PM’s Summit on whiplash excludes legal profession

The Prime Minister  has faced accusations of sidelining the legal profession in talks his talks over whiplash claims – part of the agenda for his insurance industry “summit” held at Number 10 on 14th February.

Mr Cameron, meeting included representatives from the Association of British Insurers (ABI) and leading insurance firms, and focused on addressing the rising cost of car insurance.

He described a ‘damaging compensation culture’ as being responsible for inflating insurance premiums and that the average of 1,500 whiplash claims per day is a major contributor to that.

The Law Society wrote to the PM in January seeking engagement with the profession in this respect, but they were excluded form the summit which was only attended by insurers and government ministers.
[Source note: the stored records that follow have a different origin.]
(** ** LIKE patterns, as documented *)
(** [%] is any string, [_] any character, and a backslash before one of them makes it
    literal; other characters are literal. *)
Inductive LikeSpec (same : Z → Z → bool) : list Z → list Z → Prop :=
  | like_end : LikeSpec same [] []
  | like_any p s1 s2 : LikeSpec same p s2 → LikeSpec same (PERCENT :: p) (s1 ++ s2)
  | like_one p d s : LikeSpec same p s → LikeSpec same (UNDERSCORE :: p) (d :: s)
  | like_escape c p d s : is_wildcard c = true → same c d = true → LikeSpec same p s → LikeSpec same (BACKSLASH :: c :: p) (d :: s)
  | like_char c p d s : is_wildcard c = false → (∀ c' p', c = BACKSLASH → p = c' :: p' → is_wildcard c' = false) →
      same c d = true → LikeSpec same p s → LikeSpec same (c :: p) (d :: s).
(** The regular expression of a pattern. *)
Definition atom_of (c : Z) : Atom := if c =? PERCENT then AMany else if c =? UNDERSCORE then AOne else AChar c.
Fixpoint like_atoms (s : list Z) : list Atom :=
  match s with
  | [] => []
  | c :: s1 =>
      match s1 with
      | c' :: s2 => if (c =? BACKSLASH) && is_wildcard c' then AChar c' :: like_atoms s2 else atom_of c :: like_atoms s1
      | [] => [atom_of c]
      end
  end.
Lemma wildcard_not_special c : is_wildcard c = true → is_special c = false.
Proof. unfold is_wildcard. rewrite orb_true_iff, !Z.eqb_eq. by intros [->| ->]. Qed.
Lemma replace_one c : (if is_wildcard c || is_special c then replace_append [c] else [c]) = atom_syntax (atom_of c).
Proof.
  unfold replace_append, atom_of, is_wildcard. destruct (c =? PERCENT) eqn:H1; [done|].
  destruct (c =? UNDERSCORE) eqn:H2; [done|]. cbn [orb atom_syntax]. by destruct (is_special c).
Qed.
Lemma replace_escape c : is_wildcard c = true → replace_append [BACKSLASH; c] = atom_syntax (AChar c).
Proof. intros Hc. cbn [replace_append atom_syntax andb Z.eqb BACKSLASH Pos.eqb]. by rewrite Hc, (wildcard_not_special c Hc). Qed.
(** Patterns are taken apart by one character, or by an escape of two. *)
Lemma pattern_ind (P : list Z → Prop) : P [] →
  (∀ c p, is_wildcard c = true → P p → P (BACKSLASH :: c :: p)) →
  (∀ c p, (∀ c' p', c = BACKSLASH → p = c' :: p' → is_wildcard c' = false) → P p → P (c :: p)) → ∀ p, P p.
Proof.
  intros Hn He Hc p. induction p as [p IH] using (induction_ltof1 _ length). unfold ltof in IH.
  destruct p as [|c p]; [done|]. destruct (decide (c = BACKSLASH)) as [->|Hb].
  - destruct p as [|c' p]; [apply Hc; [done|]; apply IH; simpl; lia|]. destruct (is_wildcard c') eqn:Hw.
    + apply He; [done|]. apply IH. simpl. lia.
    + apply Hc; [intros ?? _ [= <- _]; done|]. apply IH. simpl. lia.
  - apply Hc; [done|]. apply IH. simpl. lia.
Qed.
(** The two functions on patterns take them apart so. *)
Lemma like_atoms_escape c p : is_wildcard c = true → like_atoms (BACKSLASH :: c :: p) = AChar c :: like_atoms p.
Proof. intros Hc. cbn [like_atoms]. by rewrite Hc. Qed.
Lemma like_atoms_char c p : (∀ c' p', c = BACKSLASH → p = c' :: p' → is_wildcard c' = false) →
  like_atoms (c :: p) = atom_of c :: like_atoms p.
Proof.
  intros Hc. destruct p as [|c' p]; [done|]. cbn [like_atoms]. destruct (c =? BACKSLASH) eqn:Hb; [|done].
  apply Z.eqb_eq in Hb. by rewrite (Hc c' p).
Qed.
Lemma replace_all_char c p : (∀ c' p', c = BACKSLASH → p = c' :: p' → is_wildcard c' = false) →
  replace_all (c :: p) = atom_syntax (atom_of c) ++ replace_all p.
Proof.
  intros Hc. rewrite <-replace_one. destruct p as [|c' p]; [cbn; by rewrite app_nil_r|]. cbn [replace_all].
  destruct (c =? BACKSLASH) eqn:Hb; [|done]. apply Z.eqb_eq in Hb. by rewrite (Hc c' p).
Qed.
Lemma replace_all_atoms p : replace_all p = concat (atom_syntax <$> like_atoms p).
Proof.
  induction p as [|c p Hc IH|c p Hc IH] using pattern_ind; [done|..].
  - rewrite like_atoms_escape by done. cbn [replace_all]. rewrite Hc. cbn [andb Z.eqb BACKSLASH Pos.eqb].
    rewrite replace_escape by done. csimpl. by rewrite IH.
  - rewrite like_atoms_char, replace_all_char by done. csimpl. by rewrite IH.
Qed.
Lemma like_atoms_length p : (length (like_atoms p) ≤ length p)%nat.
Proof.
  induction p as [|c p Hc IH|c p Hc IH] using pattern_ind; [done|..].
  - rewrite like_atoms_escape by done. simpl. lia.
  - rewrite like_atoms_char by done. simpl. lia.
Qed.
Law Society chief executive Desmond Hudson said: ‘We wrote to the prime minister over a month ago, but it is disappointing that our offer to work with him and his government in addressing public concerns over whiplash claims has been ignored.

‘There are many options to address, from government, opposition, and others, which need proper consideration. Government should not be limiting itself to tea and cakes with one partisan set of stakeholders – the insurers.’

Downing Street claimed in a press release in advance of the meeting that whiplash is costing the insurance industry £2bn a year, which is the ABI’s own figure.

Following Mr Cameron’s meeting, he said the insurance industry had committed to ensure premiums reflect any reductions in legal costs generated as a result of the Jackson reforms of civil litigation.

The government vowed to reduce the current £1,200 fee that lawyers can earn from small value personal injury claims – with insurers again promising to pass savings onto customers.

On whiplash, there have been suggestions to raise the threshold for accidents through a minimum speed requirement and to require improved medical evidence of injuries following an accident, similar to systems employed in Germany. Although no specific details were released.